Lo scopo era restituire la Galleria al pubblico e ai fiorentini, soprattutto i fiorentini che non visitavano più il museo da decenni, magari dai tempi della scuola. E questo è bello, questo volevo: perché un museo ha bisogno di essere radicato nella propria città; perché la Galleria dell’Accademia è il più fiorentino di tutti i musei di Firenze; perché il museo è lì per loro, non per il turista che viene e poi va; perché se un museo non è amato e visitato dai propri cittadini, diventa un luogo perso, un luogo che si sciupa. Nel 2017 abbiamo creato l’associazione “Amici della Galleria dell’Accademia di Firenze”, per radicare ancora di più i cittadini al museo. Tutti hanno bisogno di amici, anche un museo famosissimo come questo, anche il David, perché purtroppo si considera sempre il momento, non il prima, non il dopo, e queste opere hanno bisogno di essere conservate. Il mio compito è custodire al meglio questo patrimonio artistico, devo pensare ai restauri, arricchire le collezioni, fare ricerca, studi scientifici su tutte le opere, anche attraverso mostre e pubblicazioni, e il mio sogno, è di riuscire a portare questi studi sul sito della Galleria. Sono diverse le pubblicazioni fatte in questi anni: a parte un catalogo per ogni mostra, sono usciti libri per bambini e testi scientifici per esperti, di cui il terzo volume dei tre previsti sul Tardogotico, di dipinti dal XIII al XIV secolo. Tanti fuochi d’artificio per connettere la città al suo museo.

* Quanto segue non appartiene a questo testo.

Lemma defineOwn_get key v o : getOwn key (defineOwn key v o) = Some v.
Proof.
  induction o as [| [k w] o IH]; simpl.
  - now rewrite String.eqb_refl.
  - destruct (String.eqb_spec k key) as [-> | Hne]; simpl.
    + now rewrite String.eqb_refl.
    + apply String.eqb_neq in Hne. now rewrite Hne.
Qed.

Lemma defineOwn_get_other key key' v o :
  key' <> key -> getOwn key' (defineOwn key v o) = getOwn key' o.
Proof.
  intro Hne. induction o as [| [k w] o IH]; simpl.
  - destruct (String.eqb_spec key key'); [congruence | reflexivity].
  - destruct (String.eqb_spec k key) as [-> | Hk]; simpl.
    + destruct (String.eqb_spec key key'); [congruence | reflexivity].
    + now rewrite IH.
Qed.

Lemma keys_app o o' : keys (o ++ o') = keys o ++ keys o'.
Proof. apply map_app. Qed.

Lemma defineOwn_NoDup key v o : NoDup (keys o) -> NoDup (keys (defineOwn key v o)).
Proof.
  intro Ho. destruct (in_dec string_dec key (keys o)) as [Hin | Hout].
  - now rewrite defineOwn_keys.
  - rewrite defineOwn_fresh, keys_app by assumption. simpl.
    apply NoDup_app; [assumption | repeat constructor; intros [] |].
    intros k Hk [<- | []]. contradiction.
Qed.

Lemma defineOwn_key_in key v o k :
  In k (keys (defineOwn key v o)) -> k = key \/ In k (keys o).
Proof.
  unfold keys. rewrite in_map_iff. intros ([k' w] & <- & Hin).
  apply defineOwn_in in Hin. destruct Hin as [[= -> ->] | Hin]; [now left |].
  right. apply in_map_iff. now exists (k', w).
Qed.

Lemma assign_in key v o entry :
  In entry (assign key v o) -> entry = (key, v) \/ In entry o.
Proof.
  unfold assign. destruct (String.eqb key "__proto__"); [auto | apply defineOwn_in].
Qed.

Lemma assign_fresh key v o :
  key <> "__proto__" -> ~ In key (keys o) -> assign key v o = o ++ [(key, v)].
Proof.
  intros Hp Hk. unfold assign. apply String.eqb_neq in Hp. rewrite Hp.
  now apply defineOwn_fresh.
Qed.

Lemma assign_proto v o : assign "__proto__" v o = o.
Proof. reflexivity. Qed.

Lemma assign_get key v o :
  key <> "__proto__" -> getOwn key (assign key v o) = Some v.
Proof.
  intro Hp. unfold assign. apply String.eqb_neq in Hp. rewrite Hp.
  apply defineOwn_get.
Qed.

Lemma assign_get_other key key' v o :
  key' <> key -> getOwn key' (assign key v o) = getOwn key' o.
Proof.
  intro Hne. unfold assign. destruct (String.eqb key "__proto__"); [reflexivity |].
  now apply defineOwn_get_other.
Qed.

Lemma assign_NoDup key v o : NoDup (keys o) -> NoDup (keys (assign key v o)).
Proof.
  unfold assign. destruct (String.eqb key "__proto__"); [auto | apply defineOwn_NoDup].
Qed.

Lemma assign_no_proto key v o :
  ~ In "__proto__" (keys o) -> ~ In "__proto__" (keys (assign key v o)).
Proof.
  unfold assign. destruct (String.eqb_spec key "__proto__") as [-> | Hne]; [auto |].
  intros Ho Hin. apply defineOwn_key_in in Hin. destruct Hin; [congruence | auto].
Qed.

Lemma assign_Forall (Q : string * json -> Prop) key v o :
  Q (key, v) -> Forall Q o -> Forall Q (assign key v o).
Proof.
  intros Hq Ho. apply Forall_forall. intros entry Hin.
  apply assign_in in Hin. destruct Hin as [-> | Hin]; [assumption |].
  rewrite Forall_forall in Ho. auto.
Qed.

(* ===================================================================== *)
(** ** The engine under a rule set *)
(* ===================================================================== *)

Section Engine.
Variable config : Config.

Local Abbreviation recur := (fun value : json => redactObject value config).
Local Abbreviation text := (JString (redactionText config)).

Lemma isSensitiveValue_not_string (value : json) :
  (forall s, value <> JString s) -> isSensitiveValue value config = Ok false.
Proof.
  destruct value; simpl; intro H; try reflexivity. now destruct (H s).
Qed.

Lemma redactObject_primitive (value : json) :
  isObjectLike value = false -> redactObject value config = Ok value.
Proof. destruct value; simpl; intro H; reflexivity || discriminate. Qed.

Lemma redactObject_objectLike (value out : json) :
  redactObject value config = Ok out -> isObjectLike out = isObjectLike value.
Proof.
  destruct value; simpl; intro H; try (injection H as <-; reflexivity);
    bind_inv H; injection H as <-; reflexivity.
Qed.

Lemma redactProperty_sensitive recur' redacted key value :
  isSensitiveKey key config = true ->
  redactProperty recur' config redacted (key, value)
  = Ok (if preserveKeys config then assign key text redacted else redacted).
Proof.
  intro Hk. unfold redactProperty. rewrite Hk. now destruct (preserveKeys config).
Qed.

Lemma redactProperty_nested recur' redacted key value :
  isSensitiveKey key config = false -> isObjectLike value = true ->
  redactProperty recur' config redacted (key, value)
  = (value' <- recur' value ;; Ok (assign key value' redacted)).
Proof. intros Hk Hv. unfold redactProperty. now rewrite Hk, Hv. Qed.

Lemma redactProperty_primitive recur' redacted key value :
  isSensitiveKey key config = false -> isObjectLike value = false ->
  redactProperty recur' config redacted (key, value)
  = (sensitive <- isSensitiveValue value config ;;
     Ok (assign key (if sensitive then text else value) redacted)).
Proof.
  intros Hk Hv. unfold redactProperty. rewrite Hk, Hv.
  destruct (isSensitiveValue value config) as [[|] | e]; reflexivity.
Qed.

(** The loop over properties that are all settled only appends them. *)
Lemma foldM_settled :
  forall (props redacted : list (string * json)),
    NoDup (keys (redacted ++ props)) ->
    ~ In "__proto__" (keys props) ->
    Forall (Settled config) props ->
    foldM (redactProperty recur config) props redacted = Ok (redacted ++ props).
Proof.
  induction props as [| [key value] props IH]; intros redacted Hnd Hproto Hall.
  - simpl. now rewrite app_nil_r.
  - inversion Hall as [| ? ? Hentry Hrest]; subst.
    rewrite foldM_cons, (Hentry redacted). simpl.
    assert (Hfresh : ~ In key (keys redacted)).
    { rewrite keys_app in Hnd. simpl in Hnd. apply NoDup_remove_2 in Hnd.
      intro Hin. apply Hnd. apply in_or_app. now left. }
    rewrite assign_fresh; [| intro Heq; apply Hproto; simpl; now left | assumption].
    rewrite IH.
    + now rewrite <- app_assoc.
    + now rewrite <- app_assoc.
    + intro Hin. apply Hproto. simpl. now right.
    + assumption.
Qed.

Hypothesis rules : RuleSet config.

Lemma isSensitiveValue_string (s : string) :
  isSensitiveValue (JString s) config
  = Ok (existsb (fun re => RegExp.test re s) (compiledPatterns (sensitivePatterns config))).
Proof. simpl. now apply someM_compiled. Qed.

Lemma isSensitiveValue_total (value : json) :
  exists sensitive, isSensitiveValue value config = Ok sensitive.
Proof.
  destruct value; try (exists false; reflexivity).
  eexists. apply isSensitiveValue_string.
Qed.

Lemma redactProperty_total redacted key value :
  (exists value', recur value = Ok value') ->
  exists redacted', redactProperty recur config redacted (key, value) = Ok redacted'.
Proof.
  intros (value' & Hv). unfold redactProperty.
  destruct (isSensitiveKey key config).
  - destruct (preserveKeys config); eexists; reflexivity.
  - destruct (isObjectLike value).
    + rewrite Hv. simpl. eexists; reflexivity.
    + destruct (isSensitiveValue_total value) as ([|] & ->); simpl;
        eexists; reflexivity.
Qed.

(** Under a rule set the engine returns a value for every input. *)
Lemma redactObject_total (obj : json) : exists out, redactObject obj config = Ok out.
Proof.
  induction obj as [| b | n | s | items IH | props IH] using json_ind;
    try (eexists; reflexivity).
  - simpl. destruct (mapM_total (fun item => redactObject item config) IH) as (l' & ->).
    simpl. eexists; reflexivity.
  - simpl.
    destruct (@foldM_total _ _ (redactProperty recur config) props []) as (r & Hr).
    + eapply Forall_impl; [| exact IH]. intros [key value] Hv t.
      apply redactProperty_total. exact Hv.
    + rewrite Hr. simpl. eexists; reflexivity.
Qed.

(** One step of the loop keeps what was built settled. *)
Lemma redactProperty_Built redacted redacted' key value :
  (forall out, redactObject value config = Ok out -> Stable config out) ->
  Built config redacted ->
  redactProperty recur config redacted (key, value) = Ok redacted' ->
  Built config redacted'.
Proof.
  intros IH (Hnd & Hproto & Hall) H.
  assert (Hassign : forall v, Settled config (key, v) -> Built config (assign key v redacted)).
  { intros v Hv. repeat split;
      [now apply assign_NoDup | now apply assign_no_proto | now apply assign_Forall]. }
  destruct (isSensitiveKey key config) eqn:Hk.
  - rewrite redactProperty_sensitive in H by assumption.
    injection H as <-. destruct (preserveKeys config) eqn:Hp; [| repeat split; assumption].
    apply Hassign. intro r. cbn [fst snd].
    rewrite redactProperty_sensitive by assumption. now rewrite Hp.
  - destruct (isObjectLike value) eqn:Hv.
    + rewrite redactProperty_nested in H by assumption.
      bind_inv H. injection H as <-. apply Hassign. intro r. cbn [fst snd].
      rewrite redactProperty_nested;
        [| assumption | now rewrite (redactObject_objectLike _ Ha)].
      rewrite (IH _ Ha). reflexivity.
    + rewrite redactProperty_primitive in H by assumption.
      bind_inv H. injection H as <-. apply Hassign. intro r. cbn [fst snd].
      destruct a.
      * rewrite redactProperty_primitive by (assumption || reflexivity).
        destruct (isSensitiveValue_total text) as ([|] & ->); reflexivity.
      * rewrite redactProperty_primitive by assumption. now rewrite Ha.
Qed.

(** What the engine returns, a second pass returns unchanged. *)
Lemma redactObject_Stable (obj : json) :
  forall out, redactObject obj config = Ok out -> Stable config out.
Proof.
  induction obj as [| b | n | s | items IH | props IH] using json_ind;
    intros out H; try (injection H as <-; reflexivity).
  - simpl in H. bind_inv H. injection H as <-.
    apply mapM_ok in Ha. unfold Stable. simpl.
    rewrite mapM_fixed; [reflexivity |].
    clear - IH Ha. induction Ha as [| item item' l l' Hitem _ IHl]; constructor.
    + inversion IH; subst. now apply (H1 item').
    + inversion IH; subst. auto.
  - simpl in H. bind_inv H. injection H as <-.
    assert (Hbuilt : Built config a).
    { apply (@foldM_invariant _ _ (Built config) (redactProperty recur config)
                                props [] a); [| | exact Ha].
      - intros [key value] t t' Hin Ht Hstep.
        rewrite Forall_forall in IH.
        eapply redactProperty_Built; [exact (IH _ Hin) | exact Ht | exact Hstep].
      - repeat split; [constructor | intros [] | constructor]. }
    destruct Hbuilt as (Hnd & Hproto & Hall).
    unfold Stable. simpl.
    rewrite (@foldM_settled a []); auto.
Qed.

End Engine.

(* ===================================================================== *)
(** ** Searching and anchoring *)
(* ===================================================================== *)

Lemma repeatMatcher_ext (m : RegExp.Matcher) :
  (forall x c c', (forall y, c y = c' y) -> m x c = m x c') ->
  forall max min x c c', (forall y, c y = c' y) ->
  RegExp.repeatMatcher m min max x c = RegExp.repeatMatcher m min max x c'.
Proof.
  intros Hm. induction max as [| max IH]; intros min x c c' Hc; simpl; [apply Hc |].
  rewrite (Hm x _ (fun y => if ((min =? 0) && (y =? x))%nat then false
                            else RegExp.repeatMatcher m (pred min) max y c')).
  - now rewrite Hc.
  - intro y. destruct ((min =? 0) && (y =? x))%nat; [reflexivity | now apply IH].
Qed.

(** A matcher only looks at what its continuation answers. *)
Lemma matcher_ext (ic : bool) (input : list ascii) (p : RegExp.Pattern) :
  forall x c c', (forall y, c y = c' y) ->
  RegExp.matcher ic input p x c = RegExp.matcher ic input p x c'.
Proof.
  induction p as [| | | ranges | a IHa b IHb | a IHa b IHb | min max a IHa];
    intros x c c' Hc; simpl.
  - apply Hc.
  - now rewrite Hc.
  - now rewrite Hc.
  - destruct (nth_error input x); [now rewrite Hc | reflexivity].
  - apply IHa. intro y. now apply IHb.
  - now rewrite (IHa x c c' Hc), (IHb x c c' Hc).
  - now apply repeatMatcher_ext.
Qed.

Lemma matchesAt_anchored (re : RegExp.t) (s : string) (i : nat) :
  RegExp.anchored re -> i <> 0 -> RegExp.matchesAt re s i = false.
Proof.
  intros (body & Hsrc) Hi. unfold RegExp.matchesAt. rewrite Hsrc. simpl.
  apply Nat.eqb_neq in Hi. now rewrite Hi.
Qed.

(** For a pattern anchored at both ends the search of [test] is a match of
    the entire string. *)
Lemma test_anchored (re : RegExp.t) (s : string) :
  RegExp.anchored re -> RegExp.test re s = RegExp.matchesWhole re s.
Proof.
  intro Hre. unfold RegExp.test. rewrite <- cons_seq. simpl.
  assert (Hrest : existsb (RegExp.matchesAt re s) (List.seq 1 (String.length s)) = false).
  { destruct (existsb _ _) eqn:E; [| reflexivity].
    apply existsb_exists in E. destruct E as (i & Hin & Hi). apply in_seq in Hin.
    rewrite matchesAt_anchored in Hi; [discriminate | assumption | lia]. }
  rewrite Hrest, orb_false_r.
  destruct Hre as (body & Hsrc). unfold RegExp.matchesAt, RegExp.matchesWhole.
  rewrite Hsrc. simpl. apply matcher_ext. intro y.
  destruct (y =? List.length (list_ascii_of_string s))%nat; reflexivity.
Qed.

Lemma test_search (re : RegExp.t) (s : string) :
  RegExp.test re s = true <->
  exists i, i <= String.length s /\ RegExp.matchesAt re s i = true.
Proof.
  unfold RegExp.test. rewrite existsb_exists. split.
  - intros (i & Hin & Hi). apply in_seq in Hin. exists i. split; [lia | assumption].
  - intros (i & Hle & Hi). exists i. split; [apply in_seq; lia | assumption].
Qed.

Lemma compiledPatterns_in (re : RegExp.t) (patterns : list SensitivePattern) :
  In re (compiledPatterns patterns) <-> In (Compiled re) patterns.
Proof.
  induction patterns as [| [re' | text] rest IH]; simpl; [tauto | |].
  - rewrite IH. split; intros [H | H]; auto; left; congruence.
  - rewrite IH. split; [auto | intros [H | H]; [discriminate | auto]].
Qed.
Definition gk104_fifo_intr_pbdma_0 (hw : hw_env) (sw : sw_env)
    (priv : gk104_fifo_priv) (unit : Z) : list intr_event :=
  let mask := u32 (nv_rd32 hw (0x04010c + unit * 0x2000)) in
  let stat := Z.land (u32 (nv_rd32 hw (0x040108 + unit * 0x2000))) mask in
  let addr := u32 (nv_rd32 hw (0x0400c0 + unit * 0x2000)) in
  let data := u32 (nv_rd32 hw (0x0400c4 + unit * 0x2000)) in
  let chid := Z.land (u32 (nv_rd32 hw (0x040120 + unit * 0x2000))) 0xfff in
  let subc := Z.shiftr (Z.land addr 0x00070000) 16 in
  let mthd := Z.land addr 0x00003ffc in
  let show := stat in
  let swm := gk104_fifo_swmthd sw priv chid mthd data in
  let show := if negb (Z.land stat 0x00800000 =? 0) && (fst swm =? 0)
              then Z.land show (u32 (Z.lnot 0x00800000)) else show in
  (if negb (Z.land stat 0x00800000 =? 0)
   then snd swm ++ [IntrWr32 (0x0400c0 + unit * 0x2000) 0x80600008]
   else [])
  ++ (if negb (Z.land stat 0x00200000 =? 0)
      then [IntrWr32 (0x0400c0 + unit * 0x2000) 0x00000008] else [])
  ++ (if negb (show =? 0)
      then (if printk_timed_ratelimit sw
            then [IntrError (MsgPbdma0 unit show chid subc mthd data)]
            else [])
           ++ [IntrEevent chid NOUVEAU_GEM_CHANNEL_PBDMA_ERROR]
      else [])
  ++ [IntrWr32 (0x040108 + unit * 0x2000) stat].

(** The locals of [gk104_fifo_intr_pbdma_0]: the pending interrupts of
    the unit that are enabled, and the channel, method and data it was
    working on. *)
Definition pbdma_stat (hw : hw_env) (unit : Z) : Z :=
  Z.land (u32 (nv_rd32 hw (0x040108 + unit * 0x2000)))
    (u32 (nv_rd32 hw (0x04010c + unit * 0x2000))).

Definition pbdma_chid (hw : hw_env) (unit : Z) : Z :=
  Z.land (u32 (nv_rd32 hw (0x040120 + unit * 0x2000))) 0xfff.

Definition pbdma_mthd (hw : hw_env) (unit : Z) : Z :=
  Z.land (u32 (nv_rd32 hw (0x0400c0 + unit * 0x2000))) 0x00003ffc.

Definition pbdma_data (hw : hw_env) (unit : Z) : Z :=
  u32 (nv_rd32 hw (0x0400c4 + unit * 0x2000)).

(** The channel has a software object that takes the method: the id is
    within the channel range and in use, an object of class 0x906e is
    bound, and the method is 0 or the object's handler returns 0. *)
Definition sw_accepts (sw : sw_env) (priv : gk104_fifo_priv)
    (chid mthd data : Z) : Prop :=
  base_min priv <= chid <= base_max priv
  /\ is_Some (channel priv !! chid)
  /\ nvkm_namedb_get_class sw chid 0x906e = true
  /\ (mthd = 0 \/ nv_call sw chid mthd data = 0).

Anche i festeggiamenti per i 140 anni dall’inaugurazione del David alla Galleria dell’Accademia, sono nati per la voglia di far conoscere a tutti i fiorentini la storia di questa incredibile opera, il suo valore anche etico e morale, le ragioni e la complessità del suo trasferimento, i nove anni che occorsero per la costruzione della Tribuna, la vicenda di Pietro Torrigiano che per rivalità ruppe il naso al giovane Michelangelo, e molto altro ancora, con un programma di concerti, conferenze e incontri, per dare radici a questo museo, di nuovo, in questa città.